## Exercise directions
Nothing before the line containing "Definition entropy_words (entropy" belongs in the answer; quote that line and all lines after it through the end of the material, word for word.

....................

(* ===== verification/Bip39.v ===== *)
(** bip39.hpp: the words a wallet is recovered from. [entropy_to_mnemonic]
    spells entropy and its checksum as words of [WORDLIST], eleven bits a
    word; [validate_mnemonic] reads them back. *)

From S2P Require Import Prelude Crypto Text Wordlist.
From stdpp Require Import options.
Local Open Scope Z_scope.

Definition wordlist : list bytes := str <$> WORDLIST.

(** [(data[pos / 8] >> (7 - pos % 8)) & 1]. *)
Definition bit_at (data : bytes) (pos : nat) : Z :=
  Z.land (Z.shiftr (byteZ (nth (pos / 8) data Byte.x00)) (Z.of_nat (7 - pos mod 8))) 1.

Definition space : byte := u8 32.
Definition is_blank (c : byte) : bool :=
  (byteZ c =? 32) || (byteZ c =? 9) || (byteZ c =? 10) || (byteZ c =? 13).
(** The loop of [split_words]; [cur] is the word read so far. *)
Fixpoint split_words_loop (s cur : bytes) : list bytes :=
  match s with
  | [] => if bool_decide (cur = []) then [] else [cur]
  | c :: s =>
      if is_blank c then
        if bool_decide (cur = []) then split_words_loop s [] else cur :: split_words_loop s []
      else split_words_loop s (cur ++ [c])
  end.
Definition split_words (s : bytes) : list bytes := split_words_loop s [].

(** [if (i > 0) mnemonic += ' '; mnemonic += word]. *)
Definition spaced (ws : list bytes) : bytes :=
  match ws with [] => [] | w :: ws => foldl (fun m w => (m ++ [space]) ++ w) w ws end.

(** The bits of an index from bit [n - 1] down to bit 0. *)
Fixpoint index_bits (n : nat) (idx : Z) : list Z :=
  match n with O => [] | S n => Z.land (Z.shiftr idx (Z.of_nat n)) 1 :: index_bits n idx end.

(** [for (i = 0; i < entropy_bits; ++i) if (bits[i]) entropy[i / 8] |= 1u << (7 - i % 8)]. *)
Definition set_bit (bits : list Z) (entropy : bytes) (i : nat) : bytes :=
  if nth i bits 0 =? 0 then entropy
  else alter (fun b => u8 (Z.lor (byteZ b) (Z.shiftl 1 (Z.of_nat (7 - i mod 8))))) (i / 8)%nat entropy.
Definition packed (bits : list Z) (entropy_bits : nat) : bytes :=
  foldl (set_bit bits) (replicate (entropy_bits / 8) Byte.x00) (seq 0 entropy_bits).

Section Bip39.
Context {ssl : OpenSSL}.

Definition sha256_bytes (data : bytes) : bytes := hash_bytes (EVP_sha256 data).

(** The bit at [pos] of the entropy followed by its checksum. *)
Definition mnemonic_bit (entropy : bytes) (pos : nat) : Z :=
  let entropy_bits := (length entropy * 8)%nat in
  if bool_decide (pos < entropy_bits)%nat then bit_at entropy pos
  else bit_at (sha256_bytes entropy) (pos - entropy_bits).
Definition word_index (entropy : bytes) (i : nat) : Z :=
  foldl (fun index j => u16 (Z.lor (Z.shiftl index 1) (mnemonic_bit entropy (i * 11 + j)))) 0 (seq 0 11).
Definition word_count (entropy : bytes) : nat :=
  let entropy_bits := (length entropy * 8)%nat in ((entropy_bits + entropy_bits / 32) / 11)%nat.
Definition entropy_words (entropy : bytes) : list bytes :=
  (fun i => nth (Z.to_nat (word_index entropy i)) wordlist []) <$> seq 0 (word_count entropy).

....................

## Written reply
Definition entropy_words (entropy : bytes) : list bytes :=
  (fun i => nth (Z.to_nat (word_index entropy i)) wordlist []) <$> seq 0 (word_count entropy).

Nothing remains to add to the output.